Mis primeras
veces
Tenía cinco meses cuando fuimos a vivir a
Barcelona, así que los recuerdos de aquella primera etapa de mi vida son
bastante vagos. Más que recuerdos propios son evocaciones de lo que mi madre me
contó después. Por lo visto, me llevó más tiempo de lo esperado el hacer por
primera vez las cosas que un niño comienza a hacer en determinados momentos.
Tardé en soltarme y dar mis primeros pasos. También demoré el pronunciar mi
primera palabra, que no fue ni “mamá” ni “papá”, sino un rotundo “no”, que
durante unos meses se convirtió en el único vocablo que utilizaba. Ignoro a qué
se debía ese pertinaz negativismo, porque un buen día comencé a parlotear de
forma tan incontinente, que hacía exclamar a los que habían sabido de los
temores y lamentos de mi madre:
_ ¿Y te quejabas de que la niña no hablaba?

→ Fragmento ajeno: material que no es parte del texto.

Lemma nla_put_ok msg hdr l room ty bs :
  represents msg hdr l room → 4 + zlen bs < 2 ^ 16 →
  2 * (20 + zlen (flat l)) + nla_total_size (zlen bs) ≤ nm_size msg →
  ∃ msg' room', nla_put msg ty bs = Some (0, msg') ∧
    represents msg' hdr (l ++ [(ty, bs)]) room' ∧ nm_size msg' = nm_size msg.
Proof.
  intros [Hb Hh]%represents_built Hsm Hn.
  assert (zlen (hdr ++ flat l) = 16 + zlen (flat l)) as E by (rewrite zlen_app; unfold zlen; lia).
  destruct (put_built _ _ _ ty bs Hb) as (msg' & room' & Ep & Hb' & Hs).
  - rewrite E, Z.add_mod, flat_aligned by lia. done.
  - done.
  - lia.
  - exists msg', room'. split; [done|]. split; [|done]. apply represents_built. split; [|done].
    rewrite flat_app. change (flat [(ty, bs)]) with (enc (ty, bs) ++ []).
    by rewrite app_nil_r, app_assoc.
Qed.

(** A fresh message with its two headers. *)
Definition req_hdr (pid seq family flags cmd version : Z) : list Z :=
  le_split 2 family ++ le_split 2 flags ++ le_split 4 seq ++ le_split 4 pid
  ++ genlmsghdr cmd version.

(** The four stores of [nlmsg_put]. *)
Lemma header_stores h a b c d post family flags pid seq :
  length h = 4%nat → length a = 2%nat → length b = 2%nat → length c = 4%nat → length d = 4%nat →
  (x ← st (h ++ a ++ b ++ c ++ d ++ post) 4 (le_split 2 family);
   x ← st x 6 (le_split 2 flags);
   x ← st x 12 (le_split 4 pid);
   st x 8 (le_split 4 seq))
  = Some (h ++ le_split 2 family ++ le_split 2 flags ++ le_split 4 seq ++ le_split 4 pid ++ post).
Proof.
  intros Hh Ha Hb Hc Hd.
  assert (∀ v, length (le_split 4 v) = 4%nat) as L4 by (intros; apply length_le_split).
  assert (∀ v, length (le_split 2 v) = 2%nat) as L2 by (intros; apply length_le_split).
  rewrite (st_mid h a) by (rewrite ?L2; unfold zlen; lia). rewrite some_bind.
  rewrite (app_assoc h), (st_mid (h ++ _) b) by (rewrite ?zlen_app, ?L2; unfold zlen;
    rewrite ?L2; lia).
  rewrite some_bind, (app_assoc (h ++ _)), (app_assoc _ c).
  rewrite (st_mid _ d) by (rewrite ?zlen_app, ?L4; unfold zlen; rewrite ?L2; lia).
  rewrite some_bind, <- (app_assoc _ c).
  rewrite (st_mid _ c) by (rewrite ?zlen_app, ?L4; unfold zlen; rewrite ?L2; lia).
  by rewrite <- !app_assoc.
Qed.

Lemma genlmsg_put_ok ps pid seq family flags cmd version :
  20 ≤ ps < 2 ^ 31 →
  ∃ msg, genlmsg_put (nlmsg_alloc_len ps) pid seq family 0 flags cmd version = Some (true, msg) ∧
    represents msg (req_hdr pid seq family flags cmd version) []
      (replicate (Z.to_nat (ps - 20)) 0) ∧ nm_size msg = ps.
Proof.
  intros Hps. unfold genlmsg_put, nlmsg_put, nlmsg_alloc_len, sizeof_nlmsghdr.
  decide_test (ps <? 16) false. cbn [nm_nlh nm_size].
  set (tl := replicate (Z.to_nat (ps - 20)) 0). set (z2 := replicate 2 0). set (z4 := replicate 4 0).
  assert (replicate (Z.to_nat ps) 0 = z4 ++ z2 ++ z2 ++ z4 ++ z4 ++ z4 ++ tl) as ->.
  { subst z2 z4 tl. rewrite <- !replicate_add. f_equal. lia. }
  change (nlmsg_total_size 0) with 16. unfold nlmsg_len.
  rewrite zcopy_head by done. rewrite ld_head by done. rewrite some_bind.
  change (le_combine (le_split 4 16) <? NLMSG_HDRLEN) with false. cbv iota.
  pose proof (header_stores (le_split 4 16) z2 z2 z4 z4 (z4 ++ tl) family flags pid seq
    eq_refl eq_refl eq_refl eq_refl eq_refl) as E. revert E.
  destruct (st _ 4 _) as [x|]; [|intros E; discriminate E]. rewrite !some_bind.
  destruct (st x 6 _) as [y|]; [|intros E; discriminate E]. rewrite !some_bind.
  destruct (st y 12 _) as [z|]; [|intros E; discriminate E]. rewrite !some_bind. intros ->.
  rewrite some_bind.
  change (0 <? GENL_HDRLEN + 0) with true. cbv iota. unfold nlmsg_reserve. cbn [nm_nlh nm_size].
  unfold nlmsg_len. rewrite ld_head by done. rewrite some_bind.
  change (GENL_HDRLEN + 0) with 4. change (4 =? 0) with false. cbv iota.
  change (Z.land (4 + (4 - 1)) (Z.lnot (4 - 1))) with 4. change (le_combine (le_split 4 16)) with 16.
  decide_test (ps <? 4 + 16) false.
  rewrite st_head by (by rewrite !length_le_split). rewrite some_bind.
  change (4 <? 4) with false. cbv iota. rewrite !some_bind. cbn [fst snd nm_nlh nm_size].
  rewrite bool_decide_true by done. cbn [negb]. cbv iota.
  set (pre := le_split 4 (16 + 4) ++ le_split 2 family ++ le_split 2 flags ++ le_split 4 seq
    ++ le_split 4 pid).
  replace (le_split 4 (16 + 4) ++ le_split 2 family ++ le_split 2 flags ++ le_split 4 seq
    ++ le_split 4 pid ++ z4 ++ tl) with (pre ++ z4 ++ tl) by (subst pre; by rewrite <- !app_assoc).
  rewrite st_mid by (subst pre; by rewrite ?zlen_app, ?zlen_le_split). rewrite some_bind.
  eexists. split; [done|]. split; [|done]. split; cbn [nm_nlh nm_size].
  - subst pre. unfold req_hdr. by rewrite <- !app_assoc.
  - unfold req_hdr. by rewrite !length_app, !length_le_split.
  - subst pre. rewrite !zlen_app, !zlen_le_split. unfold zlen, tl. rewrite length_replicate.
    simpl. lia.
  - lia.
Qed.

Lemma nla_puts_ok l : ∀ msg hdr k room,
  represents msg hdr k room → Forall (λ a, 4 + zlen a.2 < 2 ^ 16) l →
  2 * (20 + zlen (flat (k ++ l))) ≤ nm_size msg →
  ∃ msg' room', nla_puts msg l = Some msg' ∧ represents msg' hdr (k ++ l) room'.
Proof.
  induction l as [|a l IH]; intros msg hdr k room Hr Hsm Hfit.
  { exists msg, room. by rewrite app_nil_r. }
  apply list.Forall_cons in Hsm as [Ha Hsm].
  destruct (nla_put_ok msg hdr k room a.1 a.2 Hr Ha) as (m1 & room1 & Hput & Hr1 & Hs1).
  { rewrite flat_app in Hfit. unfold flat at 2 in Hfit. cbn [map concat] in Hfit.
    rewrite !zlen_app, zlen_enc in Hfit. pose proof (zlen_nonneg (concat (map enc l))).
    pose proof (total_size_pos (zlen a.2) (zlen_nonneg _)). lia. }
  replace (a.1, a.2) with a in Hr1 by (by destruct a).
  destruct (IH m1 hdr (k ++ [a]) room1 Hr1 Hsm) as (m2 & room2 & Hputs & Hr2).
  { by rewrite Hs1, <- app_assoc. }
  exists m2, room2. rewrite <- app_assoc in Hr2. split; [|exact Hr2].
  cbn [nla_puts]. by rewrite Hput.
Qed.

(** ** Parsing inverts construction *)

(** The last attribute of a type, as [nla_parse] keeps it. *)
Fixpoint find_attr (ty : Z) (l : list (Z * list Z)) : option (list Z) :=
  match l with
  | [] => None
  | a :: l =>
      match find_attr ty l with
      | Some bs => Some bs
      | None => if ty =? a.1 then Some a.2 else None
      end
  end.

(** The attribute at [off] has the payload [bs]. *)
Definition attr_at (buf : list Z) (off : Z) (bs : list Z) : Prop :=
  0 ≤ off ∧ nla_len buf off = Some (zlen bs) ∧
  take (length bs) (drop (Z.to_nat (nla_data off)) buf) = bs.

Lemma enc_at pre a post :
  attr_ok a →
  let buf := pre ++ enc a ++ post in
  attr_at buf (zlen pre) a.2 ∧ nla_type buf (zlen pre) = Some a.1 ∧
  nla_nla_len buf (zlen pre) = Some (4 + zlen a.2).
Proof.
  intros [Hty Hlen]. pose proof (zlen_nonneg a.2). pose proof (zlen_nonneg pre).
  unfold enc. set (z := replicate _ 0).
  assert (nla_nla_len (pre ++ (le_split 2 (nla_attr_size (zlen a.2)) ++ le_split 2 a.1 ++ a.2 ++ z)
    ++ post) (zlen pre) = Some (4 + zlen a.2)) as Hl.
  { unfold nla_nla_len. rewrite <- !app_assoc. rewrite ld_mid by (by rewrite ?length_le_split).
    unfold nla_attr_size. change NLA_HDRLEN with 4. by rewrite le2 by lia. }
  split; [|split; [|done]].
  - split; [done|]. unfold nla_len. rewrite Hl, some_bind. change NLA_HDRLEN with 4.
    split; [f_equal; lia|]. unfold nla_data. change NLA_HDRLEN with 4.
    rewrite <- !app_assoc. rewrite !(app_assoc pre), (app_assoc (pre ++ _)).
    assert (Z.to_nat (zlen pre + 4)
            = length ((pre ++ le_split 2 (nla_attr_size (zlen a.2))) ++ le_split 2 a.1)) as ->
      by (rewrite !length_app, !length_le_split; unfold zlen in *; lia).
    rewrite drop_app_length. by rewrite take_app_le, take_ge by lia.
  - unfold nla_type. rewrite <- !app_assoc. rewrite (app_assoc pre).
    rewrite ld_mid; [|by rewrite zlen_app, zlen_le_split|by rewrite length_le_split].
    rewrite some_bind, le2 by lia. f_equal. change 0x3FFF with (Z.ones 14).
    rewrite Z.land_ones by lia. apply Z.mod_small. lia.
Qed.

(** The index that the loop computes. *)
Fixpoint index (maxtype off : Z) (l : list (Z * list Z)) (t : tb) : tb :=
  match l with
  | [] => t
  | a :: l => index maxtype (off + nla_total_size (zlen a.2)) l
                (if a.1 <=? maxtype then tb_set t a.1 off else t)
  end.

Lemma nla_loop_flat maxtype l : ∀ fuel pre post t,
  Forall attr_ok l → (length l < fuel)%nat → zlen (flat l) < 2 ^ 31 →
  nla_loop fuel (pre ++ flat l ++ post) maxtype None (zlen pre) (zlen (flat l)) t
  = Some (0, index maxtype (zlen pre) l t).
Proof.
  induction l as [|a l IH]; intros [|fuel] pre post t Hok Hf Hsm; try (simpl in Hf; lia).
  { done. }
  apply Forall_cons_iff in Hok as [Ha Hok].
  change (flat (a :: l)) with (enc a ++ flat l) in *. rewrite zlen_app, zlen_enc in *.
  pose proof (total_size_pos (zlen a.2) (zlen_nonneg _)) as [Htp _].
  pose proof (zlen_nonneg (flat l)). rewrite <- (app_assoc (enc a)).
  destruct (enc_at pre a (flat l ++ post) Ha) as (_ & Hty & Hlen).
  assert (4 + zlen a.2 ≤ nla_total_size (zlen a.2)) as Hfit.
  { unfold nla_total_size, nla_attr_size. change NLA_HDRLEN with 4.
    pose proof (ALIGN_bounds (4 + zlen a.2)). pose proof (zlen_nonneg a.2). lia. }
  cbn [nla_loop]. unfold nla_ok, nla_next. rewrite Hlen, Hty, u64_small by lia.
  unfold sizeof_nlattr. pose proof (zlen_nonneg a.2).
  decide_test (nla_total_size (zlen a.2) + zlen (flat l) <? 4) false. rewrite !some_bind.
  decide_test (4 <=? 4 + zlen a.2) true.
  decide_test (4 + zlen a.2 <=? nla_total_size (zlen a.2) + zlen (flat l)) true.
  cbn [andb negb]. cbv iota. destruct Ha as [Hty0 _]. decide_test (a.1 =? 0) false.
  cbn [fst snd]. fold (nla_attr_size (zlen a.2)). fold (nla_total_size (zlen a.2)).
  change (NLA_ALIGN (4 + zlen a.2)) with (nla_total_size (zlen a.2)).
  replace (nla_total_size (zlen a.2) + zlen (flat l) - nla_total_size (zlen a.2))
    with (zlen (flat l)) by lia.
  rewrite (app_assoc pre).
  replace (zlen pre + nla_total_size (zlen a.2)) with (zlen (pre ++ enc a))
    by (by rewrite zlen_app, zlen_enc).
  simpl in Hf. destruct (a.1 <=? maxtype) eqn:Hmax; rewrite ?some_bind;
    [change (0 <? 0) with false; cbv iota|]; rewrite IH by (done || lia);
    simpl index; rewrite Hmax, zlen_app, zlen_enc; done.
Qed.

Pero, ¡si ahora no calla!_
Dos son los recuerdos que de aquella época
permanecen más vívidos, aunque no soy capaz de revivir ni el primer domingo que
mis padres me llevaron a comer a un restaurante ni la primera vez que viajé en
tren de Barcelona a Zaragoza. Pero sí puedo rememorar fácilmente, quizá por
repetidos, esos dos hechos que pasaron a formar parte de las rutinas de mi
primera infancia. Todos los domingos, si mi padre estaba en Barcelona, íbamos a
comer al mismo restaurante del Paseo de Gracia, y mi comida consistía
invariablemente en un plato de sesos rebozados. Mi padre era viajante y, en
aquel tiempo, recorría toda España en tren, en viajes que podían durar de uno a
dos meses. Entonces mi madre y yo volvíamos a la estación en la que el día
anterior habíamos despedido a mi padre, y a mí, por un inexplicable
nerviosismo, volvían a castañetearme los dientes hasta que me encontraba sentada
en el compartimento del TAF. Las ausencias de mi padre las pasábamos en casa de
mis abuelos y sólo regresábamos para recibirlo al retorno de su largo viaje.
De mi primera escuela no tengo ningún
recuerdo. Sé que a los tres años comencé a ir a un Liceo. Que cada mañana
imploraba que volvieran pronto a buscarme y que allí aprendí a leer y escribir,
a sumar y restar. Siempre me han
asegurado que en casa nunca me obligaron a utilizar la mano derecha, pero mi
incapacidad para hacer con mi diestra todo lo que no sea escribir, me lleva a suponer
que en aquel colegio sí me impusieron el uso considerado entonces como
correcto.
A finales de octubre de mil novecientos
cincuenta y ocho hacía bastante frío cuando hicimos escala en Madrid. Nuestro
destino era Sevilla, adonde habían trasladado a mi padre, pero mi madre decidió
que el invierno ya se avecinaba y me compró un abriguito de cuadros azules y
blancos en unos Almacenes de la calle Preciados. Al llegar a Sevilla, tuvo que
apresurarse a deshacer el equipaje y recuperar la ropa de verano, si no quería
que pereciese asfixiada.
Nuestra nueva casa estaba situada en el
barrio de Los Remedios, que había surgido a marchas forzadas para proporcionar
vivienda a los numerosos estadounidenses que trabajaban en la Base Americana. La
portera y nosotros éramos los únicos españoles en el edificio. Lo que recuerdo
de aquella casa es que era muy luminosa y muy calurosa. En los meses más
tórridos del verano, teníamos que echar los colchones al suelo del pasillo para
tratar de establecer un poco de corriente y poder conciliar el sueño.
Mi madre se enteró de que una maestra abría
un pequeño colegio en su propia casa y no dudó en llevarme allí. Las dos
congeniaron y creo que yo fui la primera alumna en el reducido grupito de niños
y niñas. Dábamos las clases en una habitación de la planta baja del chalet,
ahora se diría vivienda unifamiliar, y en los recreos salíamos al jardín. Rocío
fue la primera maestra de la que guardo un grato recuerdo. Era dulce, amable,
divertida y durante los tres años que acudí a sus clases me sentí una niña
dichosa.
Para llegar a su casa-colegio había que
atravesar unos terrenos en los que aún no se había construido.
En el camino,
solíamos coincidir con Pepito, un niño rubio, espindargo y sonriente. A mí me
caía más que bien. Un día que había llovido, Pepito se agachó a coger una
amapola de las que habían crecido en los ribazos y me la ofreció al tiempo que
rozaba suavemente mi mejilla con sus labios. Lo que más me apenaba cuando
abandonamos Sevilla era que nunca más lo volvería a ver.
Lamentablemente los testigos de mi infancia
ya no están aquí para confirmar si mis recuerdos se corresponden con la
realidad o son sólo producto de mi imaginación.